I have a Flutter app project that splits the features into packages, each containing all the code for the screen widget, state management, business rules, api requests for a given feature, as well as should contain definition of routes to access the screens defined inside this package. The package might contain multiple pages, so there might be the need to perform navigation to screens inside the package, but also other packages might need to navigate to my package’s screens.
Is there a recommended way to deal with this using go_router package without the need for packages to directly depend on each other and also keeping type-safe routes (avoid named routes that could create some implicit dependency)?
Basically I’m trying to find some extension from what is described in this guide from VGV.

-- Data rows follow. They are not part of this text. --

Lemma bt_read_then {B} t s (f : option Node → SM St B) Q :
  store_ok s → stored (view s) t →
  (∀ s', extends s s' → store_ok s' → stored (view s') t →
         returns (f (Some (label t, hash <$> children t))) s' Q) →
  returns (Pbtree.read_node key_ty val_ty (hash t) ≫= f) s Q.
Proof.
  intros Hs Ht HQ. eapply returns_bind.
  - eapply (returns_read_node _ _ _ _ _ (pbtree_node_codec key_ty val_ty) HU _ _
      (λ r s', r = Some (label t, hash <$> children t) ∧ stored (view s') t)); [done..|]. by split.
  - intros r s' He [-> Ht']. apply HQ; [done|by eapply extends_ok|done].
Qed.

Lemma bt_stored_extends s s' ts :
  extends s s' → Forall (stored (view s)) ts → Forall (stored (view s')) ts.
Proof. intros He Hts. eapply Forall_impl; [exact Hts|]. intros t. by apply stored_extends. Qed.

Lemma bt_stored_children vw l ts : stored vw (MNode l ts) → Forall (stored vw) ts.
Proof. by inversion 1. Qed.

Lemma bt_in_play_children l ts : in_play (MNode l ts) → Forall in_play ts.
Proof. by inversion 1. Qed.

Definition bt_makes (t : mtree Label) (r : Z) (s : St) : Prop := r = hash t ∧ stored (view s) t.

Lemma bt_write_leaf es s :
  store_ok s → in_play (MNode (Leaf es) []) →
  returns (write_leaf es) s (bt_makes (MNode (Leaf es) [])).
Proof.
  intros Hs Hp. inversion Hp as [? ? Hok Hin _]; subst. unfold write_leaf.
  apply (returns_bind_lift _ (enc (Leaf es) [])); [by eapply serialize_leaf_enc|].
  eapply (returns_write_node _ _ _ _ HU (Leaf es) []); [done|done|done|constructor|]. by split.
Qed.

Lemma bt_write_inner ks ts s :
  store_ok s → in_play (MNode (Inner ks) ts) → Forall (stored (view s)) ts →
  returns (write_inner ks (hash <$> ts)) s (bt_makes (MNode (Inner ks) ts)).
Proof.
  intros Hs Hp Hts. inversion Hp as [? ? Hok Hin _]; subst. unfold write_inner.
  apply (returns_bind_lift _ (enc (Inner ks) (hash <$> ts))); [by eapply serialize_inner_enc|].
  eapply (returns_write_node _ _ _ _ HU (Inner ks) ts); [done..|]. by split.
Qed.

(** The child an operation descends into. *)
Lemma child_hash_at (ts : list (mtree Label)) (pos : nat) c :
  ts !! pos = Some c → or_panic ((hash <$> ts) !! pos) = Ok (hash c).
Proof. intros Hc. by rewrite list_lookup_fmap, Hc. Qed.

(** Open a stored well-formed inner node at a key. *)
Lemma open_inner ks ts key s h :
  keyed key_ty key = true → bwf key_ty (MNode (Inner ks) ts) →
  (height (MNode (Inner ks) ts) ≤ S h)%nat → stored (view s) (MNode (Inner ks) ts) →
  ∃ KA KB A c C, located ks ts key KA KB A c C ∧ ts !! descend_pos ks key = Some c ∧
    bwf key_ty c ∧ (height c ≤ h)%nat ∧ stored (view s) c.
Proof.
  intros Hkey Hw Hh Hst%bt_stored_children. inversion Hw as [|? ? Hlen Hks Hsep Hts]; subst.
  destruct (locate key_ty ks ts key Hkey Hks Hsep) as (KA & KB & A & c & C & Hloc).
  exists KA, KB, A, c, C. pose proof (located_lookup _ _ _ _ _ _ _ _ Hloc) as Hc.
  apply height_inner in Hh. splits; [done|done|exact (Forall_lookup_1 _ _ _ _ Hts Hc)|exact (Forall_lookup_1 _ _ _ _ Hh Hc)|].
  exact (Forall_lookup_1 _ _ _ _ Hst Hc).
Qed.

We have a big project (monorepo), with around 10+ teams working in it, with potential to grow even more in the upcoming months. By splitting features into packages, we enable, for instance:
more accurate definition of code ownership
running only affected code tests on pull requests
stronger control of code access for features (we can define which files are exported outside the package)

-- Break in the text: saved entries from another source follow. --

(* ===== verification/PbtreeSpec.v ===== *)
(** What the sorted map promises: over a store that holds the tree of a root,
    its operations are those of a strictly sorted list of entries, and every
    older root stays readable.  The fuel of an operation is any bound on the
    height of the tree it is run on. *)
From S2P Require Import Prelude Bytes Hashing Values Serialize SerializeFacts Kv Merkle NodeCodec.
From S2P Require Import PmapNode PmapTree Pbtree PbtreeTree PbtreeFacts.
Import Pbtree.

(** [None] is the empty map. *)
Definition SortedMap : Type := option (mtree Label).
Definition map_entries (o : SortedMap) : Entries :=
  match o with Some t => tentries t | None => [] end.
Definition map_height (o : SortedMap) : nat := match o with Some t => height t | None => O end.
Definition map_bwf (key_ty : Ty) (o : SortedMap) : Prop :=
  match o with Some t => bwf key_ty t | None => True end.

Definition sorted_set (fuel : nat) (key value : Value) (o : SortedMap) : mtree Label :=
  match o with
  | None => MNode (Leaf [(key, value)]) []
  | Some t => join (hset fuel key value t)
  end.

Definition sorted_remove (fuel : nat) (key : Value) (o : SortedMap) : SortedMap :=
  match o with
  | None => None
  | Some t => match hremove fuel key t with None => Some t | Some o' => o' end
  end.

Lemma map_bwf_facts ty o :
  map_bwf ty o → ssorted (map_entries o) ∧ Forall (λ e, keyed ty e.1 = true) (map_entries o).
Proof.
  destruct o as [t|]; [|by repeat constructor]. intros Hw. by destruct (bwf_facts _ _ Hw) as (_ & ? & ?).
Qed.

Lemma sorted_set_law ty fuel key value o :
  keyed ty key = true → map_bwf ty o → (map_height o ≤ fuel)%nat →
  let t' := sorted_set fuel key value o in
  bwf ty t' ∧ tentries t' = put key value (map_entries o) ∧ (height t' ≤ S (map_height o))%nat.
Proof.
  intros Hkey Hw Hh. destruct o as [t|]; cbn [sorted_set map_entries map_height map_bwf] in *.
  - pose proof (bset_law ty fuel key value t (height t) Hkey Hw ltac:(lia) Hh) as Hr.
    destruct (hset fuel key value t) as [t'|l sep r]; cbn [join result_ok] in *.
    + destruct Hr as (? & ? & ?). splits; [done|done|lia].
    + destruct Hr as (Hwl & Hwr & Hks & E & Hl & Hr & Hhl & Hhr). splits.
      * constructor; [by unfold B; cbn; lia|by constructor| |by repeat constructor].
        cbn [separated]. splits; [done| |done]. unfold run. cbn. by rewrite app_nil_r.
      * rewrite <- E. cbn [tentries fmap list_fmap concat]. by rewrite app_nil_r.
      * apply height_inner. by repeat constructor.
  - splits; [|done|done]. constructor; [done|unfold B; cbn; lia|by repeat constructor|by constructor].
Qed.

Lemma sorted_remove_law ty fuel key o :
  keyed ty key = true → map_bwf ty o → (map_height o ≤ fuel)%nat →
  map_bwf ty (sorted_remove fuel key o) ∧
  map_entries (sorted_remove fuel key o) = del key (map_entries o) ∧
  (map_height (sorted_remove fuel key o) ≤ map_height o)%nat.
Proof.
  intros Hkey Hw Hh. destruct o as [t|]; cbn [sorted_remove map_entries map_height map_bwf] in *; [|done].
  pose proof (bremove_law ty fuel key t (height t) Hkey Hw ltac:(lia) Hh) as Hr.
  destruct (hremove fuel key t) as [[t'|]|]; cbn [removed_ok] in Hr.
  - destruct Hr as (_ & ? & ? & ?). by splits.
  - destruct Hr as (_ & ->). cbn. splits; [done|done|lia].
  - by splits.
Qed.

Section spec.
Context `{Laws : BigIntCodecLaws} {St : Type} `{TxLaws St}.
Context (key_ty val_ty : Ty) (U : list bytes).
Context (HU : no_collision NODE_NS U = true).

Local Abbreviation hash := (thash NODE_NS enc).
Local Abbreviation stored := (stored NODE_NS enc (node_ok key_ty val_ty) U).
Local Abbreviation in_play := (in_play NODE_NS enc (node_ok key_ty val_ty) U).
Local Abbreviation store_ok := (store_ok NODE_NS U).
Local Abbreviation extends := (extends NODE_NS U).
Local Abbreviation returns := (returns NODE_NS U).
Local Abbreviation keyed key := (keyed key_ty key = true).

(** The sorted map [o] is stored under [root]. *)
Definition sorts (s : St) (root : Z) (o : SortedMap) : Prop :=
  match o with
  | None => root = EMPTY
  | Some t => root = hash t ∧ stored (view s) t ∧ bwf key_ty t
  end.

Lemma sorts_extends s s' root o : extends s s' → sorts s root o → sorts s' root o.
Proof.
  intros He. destruct o as [t|]; [|done]. intros (E & Hst & Hw). refine (conj E (conj _ Hw)).
  by eapply stored_extends.
Qed.

Lemma sorts_bwf s root o : sorts s root o → map_bwf key_ty o.
Proof. destruct o; [by intros (_ & _ & ?)|done]. Qed.

Lemma sorts_nonempty s root t : sorts s root (Some t) → (root =? EMPTY) = false.
Proof. intros (-> & Hst & _). apply Z.eqb_neq. by eapply stored_nonempty. Qed.

(** [get] answers the value of the key's entry, or nothing. *)
Theorem pbtree_get_spec s root o key fuel :
  store_ok s → sorts s root o → keyed key → (map_height o ≤ fuel)%nat →
  returns (get key_ty val_ty fuel root key) s
    (λ r s', r = find_entry key (map_entries o) ∧ sorts s' root o).
Proof.
  intros Hs Hd Hk Hf. eapply returns_mono with (Q := λ r _, r = find_entry key (map_entries o)).
  - unfold get. destruct o as [t|].
    + rewrite (sorts_nonempty _ _ _ Hd). destruct Hd as (-> & Hst & Hw). by apply bt_get_at_ok.
    + rewrite Hd. by apply returns_ret.
  - intros r s' He ->. split; [done|by eapply sorts_extends].
Qed.

Lemma sorted_set_made s root o key value fuel :
  store_ok s → sorts s root o → keyed key → (map_height o ≤ fuel)%nat →
  in_play (sorted_set fuel key value o) →
  returns (set key_ty val_ty fuel root key value) s
    (bt_makes key_ty val_ty U (sorted_set fuel key value o)).
Proof.
  intros Hs Hd Hk Hf Hp.
  unfold set. destruct o as [t|].
  + rewrite (sorts_nonempty _ _ _ Hd). destruct Hd as (-> & Hst & Hw). cbn [sorted_set] in *.
    eapply returns_bind.
    { apply set_inner_ok; [done|done|done|done|done|done|by apply res_in_play_join]. }
    intros r s1 He Hr.
    destruct (hset fuel key value t) as [t'|l sep rt], r as [h|lh sep' rh]; try done; cbn [rmakes join] in *.
    * destruct Hr as [-> Ht']. apply returns_ret; [by eapply extends_ok|]. by split.
    * destruct Hr as ([-> Hl] & [-> Hr] & ->).
      apply (bt_write_inner key_ty val_ty U HU [sep] [l; rt]); [by eapply extends_ok|done|].
      by repeat constructor.
  + rewrite Hd. by apply bt_write_leaf.
Qed.

(** C12: [set] answers a root whose entries are the old ones with the new entry
    inserted in order, or replacing the one of its key: the new map binds the
    key and keeps every other binding, its height grows by at most one, and the
    old root still denotes the old map. *)
Theorem pbtree_set_spec s root o key value fuel :
  store_ok s → sorts s root o → keyed key → (map_height o ≤ fuel)%nat →
  in_play (sorted_set fuel key value o) →
  returns (set key_ty val_ty fuel root key value) s
    (λ r s', sorts s' root o ∧ ∃ o', sorts s' r o' ∧
       map_entries o' = put key value (map_entries o) ∧
       (map_height o' ≤ S (map_height o))%nat ∧
       ∀ k, find_entry k (map_entries o')
            = if decide (k = key) then Some value else find_entry k (map_entries o)).
Proof.
  intros Hs Hd Hk Hf Hp.
  destruct (sorted_set_law key_ty fuel key value o Hk (sorts_bwf _ _ _ Hd) Hf) as (Hw' & Ee & Hh').
  destruct (map_bwf_facts _ _ (sorts_bwf _ _ _ Hd)) as [_ Hkeys].
  eapply returns_mono; [by apply sorted_set_made|].
  intros r s' He [-> Hst]. split; [by eapply sorts_extends|].
  exists (Some (sorted_set fuel key value o)). cbn [map_entries map_height]. splits; try done.
    intros k. rewrite Ee. by apply (find_put key_ty).
Qed.

(** C13: [remove] answers a root whose entries are the old ones without the key's:
    the map no longer binds the key, keeps every other binding and does not
    grow; removing an absent key answers the same root; the old root still
    denotes the old map. *)
Theorem pbtree_remove_spec s root o key fuel :
  store_ok s → sorts s root o → keyed key → (map_height o ≤ fuel)%nat →
  (match sorted_remove fuel key o with Some t => in_play t | None => True end) →
  returns (remove key_ty val_ty fuel root key) s
    (λ r s', sorts s' root o ∧
       (find_entry key (map_entries o) = None → r = root) ∧
       ∃ o', sorts s' r o' ∧ map_entries o' = del key (map_entries o) ∧
         (map_height o' ≤ map_height o)%nat ∧
         ∀ k, find_entry k (map_entries o')
              = if decide (k = key) then None else find_entry k (map_entries o)).
Proof.
  intros Hs Hd Hk Hf Hp.
  destruct (sorted_remove_law key_ty fuel key o Hk (sorts_bwf _ _ _ Hd) Hf) as (Hw' & Ee & Hh').
  destruct (map_bwf_facts _ _ (sorts_bwf _ _ _ Hd)) as [_ Hkeys].
  eapply returns_mono with (Q := λ r s', sorts s' r (sorted_remove fuel key o) ∧
    (find_entry key (map_entries o) = None → r = root)).
  - unfold remove. destruct o as [t|].
    2: { rewrite Hd. by apply returns_ret. }
    rewrite (sorts_nonempty _ _ _ Hd). pose proof Hd as (E & Hst & Hw). subst root.
    cbn [sorted_remove map_entries map_height] in *.
    pose proof (bremove_law key_ty fuel key t (height t) Hk Hw ltac:(lia) Hf) as Hr.
    eapply returns_bind.
    { apply remove_inner_ok; [done|done|done|done|done|done|by eapply stored_in_play|].
      by destruct (hremove fuel key t) as [[?|]|]. }
    intros r s1 He Hm.
    assert (Habs : find_entry key (tentries t) = None → del key (tentries t) = tentries t).
    { intros Hn. apply find_entry_none in Hn.
      destruct (bwf_facts _ _ Hw) as (_ & Hsort & Hkk).
      destruct (sorted_cut key_ty key Hk _ Hsort Hkk) as (m & Em & Hcase). unfold del.
      destruct Hcase as [->|[w ->]]; [done|]. destruct Hn. rewrite Em, !fmap_app.
      apply elem_of_app. right. left. }
    destruct (hremove fuel key t) as [[t'|]|], r as [|h|]; try done;
      cbn [del_makes removed_ok] in *.
    + destruct Hm as [-> Ht']. destruct Hr as (Hn & Hwt & _).
      apply returns_ret; [by eapply extends_ok|]. split; [done|]. intros Hf'. by destruct Hn; apply Habs.
    + destruct Hr as [Hn _]. apply returns_ret; [by eapply extends_ok|]. split; [done|].
      intros Hf'. by destruct Hn; apply Habs.
    + apply returns_ret; [by eapply extends_ok|]. split; [|done]. by eapply sorts_extends.
  - intros r s' He [Hd' Habs]. split; [by eapply sorts_extends|]. split; [done|].
    exists (sorted_remove fuel key o). splits; try done.
    intros k. rewrite Ee. by apply (find_del key_ty).
Qed.

(** [entries] answers the entries in strictly ascending key order, and
    [range] the values of those between its bounds, both included. *)
Theorem pbtree_range_spec s root o lo hi fuel :
  store_ok s → sorts s root o → keyed lo → keyed hi → (map_height o ≤ fuel)%nat →
  returns (es ← entries key_ty val_ty fuel root; vs ← range key_ty val_ty fuel root lo hi; mret (es, vs)) s
    (λ r _, r.1 = map_entries o ∧ ssorted r.1 ∧ r.2 = snd <$> filter (in_range lo hi) r.1).
Proof.
  intros Hs Hd Hlo Hhi Hf. destruct (map_bwf_facts _ _ (sorts_bwf _ _ _ Hd)) as [Hsort _].
  eapply returns_bind with (Q := λ r _, r = map_entries o).
  { unfold entries. destruct o as [t|].
    - rewrite (sorts_nonempty _ _ _ Hd). destruct Hd as (-> & Hst & Hw). by apply bt_collect_ok.
    - rewrite Hd. by apply returns_ret. }
  intros es s1 He ->. pose proof (sorts_extends _ _ _ _ He Hd) as Hd1.
  eapply returns_bind with (Q := λ r _, r = snd <$> filter (in_range lo hi) (map_entries o)).
  { unfold range. destruct o as [t|].
    - rewrite (sorts_nonempty _ _ _ Hd1). destruct Hd1 as (-> & Hst & Hw).
      apply bt_range_at_ok; [done|done|done|done|done|by eapply extends_ok|done].
    - rewrite Hd1. apply returns_ret; [by eapply extends_ok|done]. }
  intros vs s2 He2 ->. by apply returns_ret; [eapply extends_ok|].
Qed.

Lemma first_greater_ok s root o target fuel :
  store_ok s → sorts s root o → (map_height o ≤ fuel)%nat →
  (match target with Some k => keyed k | None => True end) →
  returns (first_greater_than key_ty val_ty fuel root target) s
    (λ r s', r = head (above target (map_entries o)) ∧ sorts s' root o).
Proof.
  intros Hs Hd Hf Hk.
  eapply returns_mono with (Q := λ r _, r = head (above target (map_entries o))).
  - unfold first_greater_than. destruct o as [t|].
    + rewrite (sorts_nonempty _ _ _ Hd). destruct Hd as (-> & Hst & Hw). by apply bt_first_greater_ok.
    + rewrite Hd. apply returns_ret; [done|]. by destruct target.
  - intros r s' He ->. split; [done|by eapply sorts_extends].
Qed.

(** The stable cursor: re-seek past the last key from the root. *)
Fixpoint cursor_walk (steps fuel : nat) (root : Z) (last : option Value) :
    SM St (list (Value * Value)) :=
  match steps with
  | O => mret []
  | S n =>
      r ← first_greater_than key_ty val_ty fuel root last;
      match r with
      | None => mret []
      | Some e => es ← cursor_walk n fuel root (Some e.1); mret (e :: es)
      end
  end.

(** What is left after the head of what is left. *)
Lemma above_next target es e rest :
  ssorted es → above target es = e :: rest → above (Some e.1) es = rest.
Proof.
  intros Hs E.
  assert (∃ pre, es = pre ++ e :: rest) as [pre ->].
  { destruct target as [t|]; [|by exists []]. cbn [above] in E.
    clear -Hs E. induction Hs as [|x es Hs IH Hall]; [done|].
    unfold upper in E. rewrite filter_cons in E. case_decide as Hx.
    - injection E as -> <-. exists []. cbn. f_equal.
      assert (Hg : all_gt t es) by (eapply Forall_impl; [exact Hall|]; intros y Hy; by eapply klt_trans).
      symmetry. by apply (upper_gt t es Hg).
    - destruct (IH E) as [pre ->]. by exists (x :: pre). }
  apply StronglySorted_app in Hs as (Hc & Hs1 & Hs2). apply StronglySorted_inv in Hs2 as [_ Hs2].
  cbn [above]. unfold upper. rewrite filter_app, filter_cons, decide_False by apply klt_irrefl.
  assert (E1 : filter (λ e0, klt e.1 e0.1) pre = []).
  { apply filter_none, Forall_forall. intros x Hx Hgt.
    by eapply klt_irrefl, klt_trans; [|apply (Hc x e Hx); left]. }
  rewrite E1. by apply (upper_gt e.1 rest).
Qed.

(** A cursor that re-seeks the first entry above the last key enumerates the
    map: after as many steps as there are entries it has answered all of them,
    in ascending order. *)
Theorem pbtree_cursor_spec s root o fuel steps :
  store_ok s → sorts s root o → (map_height o ≤ fuel)%nat →
  (length (map_entries o) ≤ steps)%nat →
  returns (cursor_walk steps fuel root None) s (λ r _, r = map_entries o).
Proof.
  intros Hs Hd Hf. destruct (map_bwf_facts _ _ (sorts_bwf _ _ _ Hd)) as [Hsort Hkeys].
  change (map_entries o) with (above None (map_entries o)).
  assert (Hgen : ∀ last, (match last with Some k => keyed k | None => True end) →
    ∀ s, store_ok s → sorts s root o → (length (above last (map_entries o)) ≤ steps)%nat →
    returns (cursor_walk steps fuel root last) s (λ r _, r = above last (map_entries o))).
  { clear s Hs Hd. induction steps as [|n IH]; intros last Hl s Hs Hd Hn; cbn [cursor_walk].
    { apply returns_ret; [done|]. by destruct (above last (map_entries o)); [|cbn in Hn; lia]. }
    eapply returns_bind; [by apply first_greater_ok|]. intros r s1 He [-> Hd1].
    destruct (above last (map_entries o)) as [|e rest] eqn:Ea; cbn [head].
    { by apply returns_ret; [eapply extends_ok|]. }
    pose proof (above_next last _ e rest Hsort Ea) as En.
    assert (Hke : keyed e.1).
    { assert (e ∈ map_entries o) as Hin.
      { assert (Hin' : e ∈ above last (map_entries o)) by (rewrite Ea; left).
        destruct last; [by apply list_elem_of_filter in Hin' as [_ ?]|done]. }
      rewrite Forall_forall in Hkeys. by apply Hkeys. }
    eapply returns_bind.
    { apply (IH (Some e.1)); [done|by eapply extends_ok|done|]. rewrite En. cbn in Hn. lia. }
    intros es s2 He2 ->. rewrite En. by apply returns_ret; [eapply extends_ok|]. }
  apply (Hgen None I s Hs Hd).
Qed.
End spec.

dependency between features and internal “core” libraries explicit (via pubspec.yaml)
GoRouter requires all of your routes to be defined in a single GoRouter configuration object, but you can split up those routes into separate libraries, like this:
You may need to make sure that your routes don’t conflict with each other. You may want to create a parent route for each feature (‘/feature1’, ‘/feature2/’) and define the child routes underneath that (‘/feature1/screenA’).

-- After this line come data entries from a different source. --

(* ===== verification/TreeWitness.v ===== *)
(** Concrete instances of the theorems on vectors, maps and sorted maps: a
    transaction over the empty backend, in which each is built and read. *)
From S2P Require Import Prelude Bytes Hashing Values Serialize SerializeFacts Kv Merkle.
From S2P Require Import NodeCodec Pvec PvecFacts PvecMerge Tx TxFacts.
Import Pvec.

#[local] Existing Instance TwosComplement.codec.
#[local] Existing Instance TwosComplement.laws.

Definition empty_tx : Tx := new (as_kv mkEmptyKv).

Lemma empty_settled : settled empty_tx.
Proof. by repeat split. Qed.

(** Nothing is stored in the empty transaction. *)
Lemma empty_store_ok ns U : store_ok ns U empty_tx.
Proof. split; [apply empty_settled|]. intros b _. by right. Qed.

Definition three : list Value := [VU64 10; VU64 20; VU64 30].
Definition three' : list Value := [VU64 10; VU64 99; VU64 30].
Definition three'' : list Value := [VU64 10; VU64 20; VU64 77].
Definition merged_three : list Value := [VU64 10; VU64 99; VU64 77].

(** The node encodings of every vector used here. *)
Definition encodings : list bytes :=
  concat ((λ l, nodes NODE_NS enc (vtrie 0 l)) <$>
    [[]; take 1 three; take 2 three; three; three'; three''; merged_three]).

Lemma encodings_ok : no_collision NODE_NS encodings = true.
Proof. vm_compute. reflexivity. Qed.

Thanks for the suggestion! It definitely works but navigating between LibraryA and LibraryB would be done by named routes, which creates some implicit dependency between the two. For a larger project, having higher control over that and even on avoiding conflict names is a must. I’ll probably work on some strategy in the upcoming month and I can share some results here that should solve these.
Thanks, yeah unfortunately GoRouter doesn’t support navigating to a relative route (you can’t call context.go(‘newlocation’) or go(‘…/newlocation’), for example).